Producer: message producer

Consumer: message consumer

Consumer Group: Consumer grouping, each Consumer must belong to a group

Zookeeper: saves the cluster broker, topic, partition and other meta data; in addition, it is also responsible for broker fault discovery, partition leader election, load balancing and other functions

10. Partition data files ( offffset , MessageSize , data )

Each Message in the partition contains the following three attributes: offset, MessageSize, data, where offset represents the offset of the Message in this partition, and offset is not the actual storage location of the Message in the partition data file, but logically A value, which uniquely determines a Message in the partition.

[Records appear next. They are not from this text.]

(** ** What a tool call does *)

(** The path of the call the host is given; for a command, the directory it is started in. *)
Definition actsOn (a : action) : abs :=
  match a with Spawn _ p | DoRead p | DoAccess p _ | DoWrite p _ | DoMkdir p => p end.
(** The path the tool asked for. *)
Definition aimedAt (r : request) : string :=
  match r with BashExec _ p | ReadFile p | ReadAccess p | WriteFile p _ | Mkdir p | EditRead p | EditWrite p _ | EditAccess p => p end.
(** The call is of the kind the tool asked for. *)
Definition sameKind (r : request) (a : action) : Prop :=
  match r, a with
  | BashExec _ _, Spawn _ _ | ReadFile _, DoRead _ | EditRead _, DoRead _ | ReadAccess _, DoAccess _ false | EditAccess _, DoAccess _ _ | Mkdir _, DoMkdir _ => True
  | WriteFile _ content, DoWrite _ content' | EditWrite _ content, DoWrite _ content' => content = content'
  | _, _ => False
  end.
(** The call writes, creates or asks for leave to write; a command is not such a call, its writes
    are the sandbox library's affair. *)
Definition writesFile (a : action) : bool :=
  match a with DoWrite _ _ | DoMkdir _ | DoAccess _ true => true | _ => false end.

(** C17. Without full access a file call of a tool acts on exactly the place the tool asked for,
    after every link has been followed, and only if that is inside the canonical workspace root;
    in a read-only session no file call writes, creates or asks for leave to write.  A command is
    started in such a directory, under a sandbox of the workspace root and of the session's mode
    that enforces fully, with the network isolation added to its command line; what it does there
    is up to that sandbox.  This is under the condition that no symbolic link in the workspace
    dangles, without which it is false ([dangling_link_escapes]), and that the host does not give
    up on the number of links; the canonical root is a real path and its own canonical path. *)
Theorem tool_calls_are_confined workspaceRoot mode r a :
  let root := canonicalPath (resolve cwd [workspaceRoot]) in
  normal cwd -> canonicalPath root = root -> solid root -> noDangling root -> followable (resolve cwd [showAbs root; aimedAt r]) ->
  mode <> FullAccess -> operations workspaceRoot mode r = Ok a ->
  sameKind r a
  /\ (root `prefix_of` actsOn a /\ reached (actsOn a) = Some (actsOn a) /\ reached (resolve cwd [showAbs root; aimedAt r]) = Some (actsOn a))
  /\ (mode = ReadOnly -> writesFile a = false)
  /\ (forall av wd, a = Spawn av wd -> exists command cf, r = BashExec command (aimedAt r) /\ confine ["bash"; "-c"; command]%string mode root = Some cf
        /\ fullEnforcement cf = true /\ networkIsolatedArgv platform (boundary root) (argv cf) = Ok av).
Proof.
  intros root Hc Hcan Hroot Hno Hloop Hm H. assert (confinedOperation root mode r = Ok a) as H' by (by destruct mode). clear H.
  assert (forall c, assertWorkspacePath (aimedAt r) (showAbs root) = Ok c -> root `prefix_of` c /\ reached c = Some c /\ reached (resolve cwd [showAbs root; aimedAt r]) = Some c) as Hin
    by (intros c; by apply accepted_place).
  destruct r; cbv beta iota zeta delta [confinedOperation] in H'; cbn [aimedAt] in *;
    repeat first [ apply bind_Ok in H' as (? & ? & H') | injection H' as <-
                 | match type of H' with context [bool_decide ?P] => destruct (bool_decide_reflect P); try discriminate H' end ].
  all: try (cbn [actsOn writesFile sameKind]; split_and!; [try done; by destruct (negb _)|by apply Hin..|by intros ->|done]).
  destruct (confine _ _ _) as [cf|] eqn:Ecf; [|done].
  apply bind_Ok in H' as (u & Hf%require_Ok & (av & Hav & [= <-])%bind_Ok). cbn [actsOn writesFile sameKind]. split_and!; [done|by apply Hin..|done|].
  intros ? ? [= <- <-]. eauto 10.
Qed.
End Sandbox.

(** ** What isolation changes of the command line *)

Lemma indexOf_Some x l i : indexOf x l = Some i -> l = take i l ++ x :: drop (S i) l /\ x ∉ take i l.
Proof.
  revert i. induction l as [|y l IH]; intros i; cbn; [done|]. destruct (String.eqb_spec y x) as [->|Hne].
  - intros [= <-]. cbn. rewrite drop_0. split; [done|]. apply not_elem_of_nil.
  - destruct (indexOf x l) as [j|] eqn:E; [|done]. intros [= <-]. destruct (IH j eq_refl) as [H1 H2]. cbn.
    split; [by f_equal|]. apply not_elem_of_cons. by split.
Qed.

(** On Linux the isolated command line runs the same command, and the isolation stands before
    the separator that ends the runner's own options. *)
Lemma linux_isolation argv boundary av : networkIsolatedArgv Linux boundary argv = Ok av ->
  exists pre command, argv = pre ++ "--"%string :: command /\ pre <> [] /\ "--"%string ∉ pre
    /\ (av = pre ++ "--unshare-net"%string :: "--"%string :: command \/ av = ("unshare" :: "--net" :: "--" :: argv)%string).
Proof.
  unfold networkIsolatedArgv. destruct (indexOf "--" argv) as [[|i]|] eqn:E; [done| |done]. intros H.
  destruct (indexOf_Some _ _ _ E) as [Hs Hn]. exists (take (S i) argv), (drop (S (S i)) argv). split_and!; [done| |done|].
  - intros H0. rewrite H0 in Hs. cbn in Hs. rewrite Hs in E. done.
  - split_ifs_in H; [left|by right..]. f_equal. f_equal. rewrite Hs at 1. rewrite drop_app_ge by (rewrite length_take; lia).
    rewrite length_take_le. 2:{ apply (f_equal length) in Hs. rewrite length_app in Hs. cbn in Hs. rewrite length_take in Hs. lia. }
    by rewrite Nat.sub_diag.
Qed.

(** ** The lifetime of a process ([run])

    The variables of the closure, with the timers as flags that say whether they are armed and
    the listeners of the child and of the abort signal as flags that say whether they are still
    registered.  [signals] and [outcomes] record what was sent to the process group and how the
    promise was settled. *)

Module Process.

Inductive signal : Type := SIGTERM | SIGKILL.
Inductive run_error : Type := Aborted | TimedOut | ChildError | InvalidTimeout.
Inductive outcome : Type := Resolved (exitCode : option Z) | Rejected (e : run_error).
#[export] Instance signal_eq_dec : EqDecision signal.
Proof. solve_decision. Defined.

Record State : Type := mkState {
  timeoutArmed : bool; killArmed : bool; terminationError : option run_error; settled : bool;
  abortListener : bool; errorListener : bool; closeListener : bool;
  signals : list signal; outcomes : list outcome;
}.

(** The start: refused before anything is spawned, or the state in which the child runs. *)
Definition start (alreadyAborted hasSignal : bool) (timeout : option num) : result run_error State :=
  if alreadyAborted then Err Aborted
  else if match timeout with
          | None => false
          | Some (Fin t) => t <=? 0
          | Some _ => true
          end then Err InvalidTimeout
  else Ok (mkState (match timeout with Some _ => true | None => false end) false None false hasSignal true true [] []).

Definition finish (o : outcome) (s : State) : State :=
  if settled s then s
  else mkState false false (terminationError s) true false (errorListener s) (closeListener s) (signals s) (outcomes s ++ [o]).

Definition kill (x : signal) (s : State) : State :=
  mkState (timeoutArmed s) (killArmed s) (terminationError s) (settled s) (abortListener s) (errorListener s) (closeListener s)
    (signals s ++ [x]) (outcomes s).

Definition terminate (e : run_error) (s : State) : State :=
  match terminationError s with
  | Some _ => s
  | None =>
      if settled s then s
      else
        let s := kill SIGTERM (mkState (timeoutArmed s) (killArmed s) (Some e) (settled s) (abortListener s) (errorListener s) (closeListener s) (signals s) (outcomes s)) in
        mkState (timeoutArmed s) true (terminationError s) (settled s) (abortListener s) (errorListener s) (closeListener s) (signals s) (outcomes s)
  end.

Inductive event : Type := AbortSignal | TimeoutFires | KillFires | ErrorEvent | CloseEvent (code : option Z).

(** A cleared timer does not fire, a removed listener is not called; [once] listeners are
    removed by the event. *)
Definition handle (s : State) (e : event) : State :=
  match e with
  | AbortSignal =>
      if abortListener s
      then terminate Aborted (mkState (timeoutArmed s) (killArmed s) (terminationError s) (settled s) false (errorListener s) (closeListener s) (signals s) (outcomes s))
      else s
  | TimeoutFires =>
      if timeoutArmed s
      then terminate TimedOut (mkState false (killArmed s) (terminationError s) (settled s) (abortListener s) (errorListener s) (closeListener s) (signals s) (outcomes s))
      else s
  | KillFires =>
      if killArmed s
      then kill SIGKILL (mkState (timeoutArmed s) false (terminationError s) (settled s) (abortListener s) (errorListener s) (closeListener s) (signals s) (outcomes s))
      else s
  | ErrorEvent =>
      if errorListener s
      then finish (Rejected ChildError) (mkState (timeoutArmed s) (killArmed s) (terminationError s) (settled s) (abortListener s) false (closeListener s) (signals s) (outcomes s))
      else s
  | CloseEvent code =>
      if closeListener s
      then finish (match terminationError s with Some e => Rejected e | None => Resolved code end)
             (mkState (timeoutArmed s) (killArmed s) (terminationError s) (settled s) (abortListener s) (errorListener s) false (signals s) (outcomes s))
      else s
  end.

(** The signals a state may have sent, by what it remembers. *)
Definition sent (s : State) : Prop :=
  match terminationError s with
  | None => signals s = [] /\ killArmed s = false
  | Some _ => (signals s = [SIGTERM] \/ signals s = [SIGTERM; SIGKILL]) /\ (killArmed s = true -> signals s = [SIGTERM])
  end.

Definition ok_state (s : State) : Prop :=
  sent s /\ (if settled s then timeoutArmed s = false /\ killArmed s = false /\ abortListener s = false /\ exists o, outcomes s = [o]
             else outcomes s = [] /\ closeListener s = true /\ errorListener s = true).

Lemma handle_ok s e : ok_state s -> ok_state (handle s e).
Proof.
  destruct s as [ta ka te se al el cl sg oc]. unfold ok_state, sent. cbn. intros [Hs Ho].
  destruct e; cbn; destruct ta, ka, te, se, al, el, cl; cbn in *; destruct_and?; destruct_or?; simplify_eq/=;
    try (split_and!; eauto; fail); try discriminate; try naive_solver.
Qed.

Lemma handle_settled s e : settled s = true -> settled (handle s e) = true /\ outcomes (handle s e) = outcomes s.
Proof.
  destruct s as [ta ka te se al el cl sg oc]. cbn. intros ->.
  destruct e; cbn; destruct ta, ka, te, al, el, cl; done.
Qed.

Lemma run_ok l s : ok_state s -> ok_state (fold_left handle l s).
Proof. revert s. induction l as [|e l IH]; intros s H; cbn; [done|]. by apply IH, handle_ok. Qed.

Lemma run_settled l s : settled s = true -> settled (fold_left handle l s) = true.
Proof. revert s. induction l as [|e l IH]; intros s H; cbn; [done|]. by apply IH, handle_settled. Qed.

(** An error or a close settles. *)
Lemma ending_settles s e : ok_state s -> (e = ErrorEvent \/ exists code, e = CloseEvent code) -> settled (handle s e) = true.
Proof.
  intros [_ Ho] He. destruct (settled s) eqn:Es; [by apply handle_settled|]. destruct s as [ta ka te se al el cl sg oc]. cbn in *.
  destruct Ho as (_ & -> & ->). subst. destruct He as [->|[code ->]]; done.
Qed.

Lemma process_start_ok a h t s : start a h t = Ok s -> ok_state s.
Proof.
  unfold start. destruct a; [done|]. destruct (match t with None => _ | _ => _ end); [done|]. by intros [= <-].
Qed.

It can be considered that offset is the id of the Message in the partition; MessageSize indicates the size of the message content data; data is the specific content of the Message.

11. How does kafka realize efficient reading of data? (sequential read and write, segmented command, binary search)

Kafka creates an index file for each segmented data file. The file name is the same as the data file name, but the file extension is index. The index file does not create an index for each message in the data file, but uses a sparse storage method to create an index every certain byte of data. This prevents the index file from occupying too much space, so that the index file can be kept in memory.

12. When does the Rebalance operation on the Kafka consumer end occur?

  • In the same consumer consumer group group.id, a new consumer comes in, and the Rebalance operation will be performed
  • The consumer leaves the consumer group to which it belongs in the current period. such as downtime
  • When the number of partitions changes (that is, when the number of partitions of a topic changes)
  • Consumer voluntarily unsubscribes

The process of Rebalance is as follows:

Step 1: All members send a request to the coordinator to join the group. Once all members have sent requests, the coordinator will select a consumer to act as the leader, and send the group member information and subscription information to the leader.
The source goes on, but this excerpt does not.